PROBLEM DESCRIPTION:
From the entries below, list each line with "Lemma".
Start of Block
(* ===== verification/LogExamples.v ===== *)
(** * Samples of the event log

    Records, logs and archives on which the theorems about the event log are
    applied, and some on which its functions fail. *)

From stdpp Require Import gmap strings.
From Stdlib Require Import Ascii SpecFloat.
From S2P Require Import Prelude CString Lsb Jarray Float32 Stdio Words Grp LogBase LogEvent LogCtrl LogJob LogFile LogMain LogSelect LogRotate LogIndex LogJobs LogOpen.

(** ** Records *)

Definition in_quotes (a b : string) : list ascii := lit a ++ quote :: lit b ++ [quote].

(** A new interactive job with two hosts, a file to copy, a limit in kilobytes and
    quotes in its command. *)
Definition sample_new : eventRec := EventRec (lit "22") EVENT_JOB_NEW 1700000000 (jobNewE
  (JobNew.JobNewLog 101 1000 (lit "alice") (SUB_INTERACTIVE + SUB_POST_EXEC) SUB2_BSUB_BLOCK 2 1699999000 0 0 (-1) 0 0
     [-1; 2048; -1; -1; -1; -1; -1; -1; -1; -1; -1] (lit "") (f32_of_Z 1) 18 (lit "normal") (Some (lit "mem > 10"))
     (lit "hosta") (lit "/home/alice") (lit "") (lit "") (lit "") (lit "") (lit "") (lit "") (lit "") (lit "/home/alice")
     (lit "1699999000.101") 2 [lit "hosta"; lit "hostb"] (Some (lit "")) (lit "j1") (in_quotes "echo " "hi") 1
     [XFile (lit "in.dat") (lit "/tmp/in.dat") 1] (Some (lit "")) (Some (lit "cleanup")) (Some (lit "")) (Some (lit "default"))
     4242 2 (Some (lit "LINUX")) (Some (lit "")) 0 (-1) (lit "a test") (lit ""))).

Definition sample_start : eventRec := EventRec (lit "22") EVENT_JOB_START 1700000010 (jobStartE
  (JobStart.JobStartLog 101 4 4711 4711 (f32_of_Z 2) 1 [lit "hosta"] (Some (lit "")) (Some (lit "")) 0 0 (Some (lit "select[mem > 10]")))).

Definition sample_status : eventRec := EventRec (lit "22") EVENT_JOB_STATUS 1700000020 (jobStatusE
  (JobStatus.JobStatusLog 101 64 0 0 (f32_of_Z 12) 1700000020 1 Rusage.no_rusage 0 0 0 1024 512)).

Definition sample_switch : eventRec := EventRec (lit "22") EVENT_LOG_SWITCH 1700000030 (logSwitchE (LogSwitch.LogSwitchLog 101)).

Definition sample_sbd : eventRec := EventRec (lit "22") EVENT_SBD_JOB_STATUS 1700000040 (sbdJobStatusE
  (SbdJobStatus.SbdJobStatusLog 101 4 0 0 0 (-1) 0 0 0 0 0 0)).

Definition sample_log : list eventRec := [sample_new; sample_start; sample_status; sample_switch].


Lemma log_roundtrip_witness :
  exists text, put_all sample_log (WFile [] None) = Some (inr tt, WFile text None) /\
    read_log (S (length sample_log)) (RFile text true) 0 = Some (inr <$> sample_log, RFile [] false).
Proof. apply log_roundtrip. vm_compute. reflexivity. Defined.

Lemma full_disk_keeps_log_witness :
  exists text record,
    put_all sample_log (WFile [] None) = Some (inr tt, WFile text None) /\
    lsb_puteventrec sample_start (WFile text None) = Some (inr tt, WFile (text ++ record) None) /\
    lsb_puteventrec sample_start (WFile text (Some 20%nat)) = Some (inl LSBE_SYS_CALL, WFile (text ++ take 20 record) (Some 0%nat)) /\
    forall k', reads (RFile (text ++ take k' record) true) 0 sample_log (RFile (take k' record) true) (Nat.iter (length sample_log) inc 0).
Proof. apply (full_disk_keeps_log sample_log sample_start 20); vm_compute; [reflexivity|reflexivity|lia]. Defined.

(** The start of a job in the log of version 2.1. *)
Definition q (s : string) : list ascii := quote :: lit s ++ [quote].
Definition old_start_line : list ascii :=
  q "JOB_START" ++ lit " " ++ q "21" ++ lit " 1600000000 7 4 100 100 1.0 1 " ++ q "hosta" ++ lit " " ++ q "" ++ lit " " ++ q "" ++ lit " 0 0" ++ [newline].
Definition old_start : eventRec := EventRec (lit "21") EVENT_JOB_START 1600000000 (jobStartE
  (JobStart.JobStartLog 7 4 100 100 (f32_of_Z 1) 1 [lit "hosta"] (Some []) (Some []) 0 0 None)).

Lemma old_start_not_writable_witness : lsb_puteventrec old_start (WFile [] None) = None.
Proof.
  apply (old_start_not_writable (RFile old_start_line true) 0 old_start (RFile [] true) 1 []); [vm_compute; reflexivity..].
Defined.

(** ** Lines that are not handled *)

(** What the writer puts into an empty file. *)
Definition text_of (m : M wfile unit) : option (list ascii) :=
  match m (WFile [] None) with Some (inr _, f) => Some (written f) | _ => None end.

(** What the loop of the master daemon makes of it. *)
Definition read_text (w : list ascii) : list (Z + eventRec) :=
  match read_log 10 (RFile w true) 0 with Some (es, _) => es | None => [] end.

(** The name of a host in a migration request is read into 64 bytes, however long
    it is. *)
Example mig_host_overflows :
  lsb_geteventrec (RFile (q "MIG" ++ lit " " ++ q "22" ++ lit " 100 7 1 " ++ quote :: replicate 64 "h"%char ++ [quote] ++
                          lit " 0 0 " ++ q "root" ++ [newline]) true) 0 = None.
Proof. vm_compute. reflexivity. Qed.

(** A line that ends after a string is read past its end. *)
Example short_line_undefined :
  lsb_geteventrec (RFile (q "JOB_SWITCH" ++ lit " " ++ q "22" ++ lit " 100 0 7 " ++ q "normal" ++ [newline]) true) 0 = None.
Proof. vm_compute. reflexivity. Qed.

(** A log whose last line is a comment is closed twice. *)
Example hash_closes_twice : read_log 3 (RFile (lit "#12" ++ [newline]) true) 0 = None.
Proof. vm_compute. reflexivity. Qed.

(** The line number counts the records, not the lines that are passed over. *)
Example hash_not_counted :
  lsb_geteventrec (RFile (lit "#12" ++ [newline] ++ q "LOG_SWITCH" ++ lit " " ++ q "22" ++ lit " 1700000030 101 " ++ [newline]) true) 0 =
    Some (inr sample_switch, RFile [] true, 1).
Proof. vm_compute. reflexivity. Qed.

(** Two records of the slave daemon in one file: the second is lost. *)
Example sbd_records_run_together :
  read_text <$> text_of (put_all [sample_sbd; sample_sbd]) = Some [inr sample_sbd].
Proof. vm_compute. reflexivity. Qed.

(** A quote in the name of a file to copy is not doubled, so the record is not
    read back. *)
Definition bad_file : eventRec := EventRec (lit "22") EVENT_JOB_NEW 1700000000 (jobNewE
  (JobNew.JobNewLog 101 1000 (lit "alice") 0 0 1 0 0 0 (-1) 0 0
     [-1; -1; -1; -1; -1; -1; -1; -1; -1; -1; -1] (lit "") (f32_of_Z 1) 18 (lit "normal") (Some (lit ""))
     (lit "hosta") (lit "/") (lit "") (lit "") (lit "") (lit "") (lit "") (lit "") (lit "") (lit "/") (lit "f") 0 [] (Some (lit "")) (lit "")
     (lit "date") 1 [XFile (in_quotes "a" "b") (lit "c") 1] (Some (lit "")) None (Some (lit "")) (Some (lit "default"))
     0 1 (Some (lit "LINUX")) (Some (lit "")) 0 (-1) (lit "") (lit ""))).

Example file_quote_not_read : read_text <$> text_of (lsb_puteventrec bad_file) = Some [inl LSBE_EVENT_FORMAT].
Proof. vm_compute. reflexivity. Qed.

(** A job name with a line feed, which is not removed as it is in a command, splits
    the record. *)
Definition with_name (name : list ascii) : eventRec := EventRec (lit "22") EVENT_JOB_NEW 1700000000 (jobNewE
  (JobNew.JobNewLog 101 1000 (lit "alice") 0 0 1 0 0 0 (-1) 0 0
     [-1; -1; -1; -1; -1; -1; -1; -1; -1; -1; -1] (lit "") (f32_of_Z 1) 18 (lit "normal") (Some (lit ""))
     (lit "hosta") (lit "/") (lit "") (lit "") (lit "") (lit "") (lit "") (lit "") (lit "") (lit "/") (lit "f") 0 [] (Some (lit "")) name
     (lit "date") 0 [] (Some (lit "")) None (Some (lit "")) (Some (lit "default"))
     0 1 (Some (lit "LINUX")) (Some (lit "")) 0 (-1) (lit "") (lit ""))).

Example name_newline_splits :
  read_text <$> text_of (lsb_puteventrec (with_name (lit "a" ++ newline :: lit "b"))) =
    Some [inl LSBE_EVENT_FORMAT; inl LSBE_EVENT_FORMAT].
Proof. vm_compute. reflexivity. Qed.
End of Block
RESULT OF THE TASK:
Lemma log_roundtrip_witness :
Lemma full_disk_keeps_log_witness :
Lemma old_start_not_writable_witness : lsb_puteventrec old_start (WFile [] None) = None.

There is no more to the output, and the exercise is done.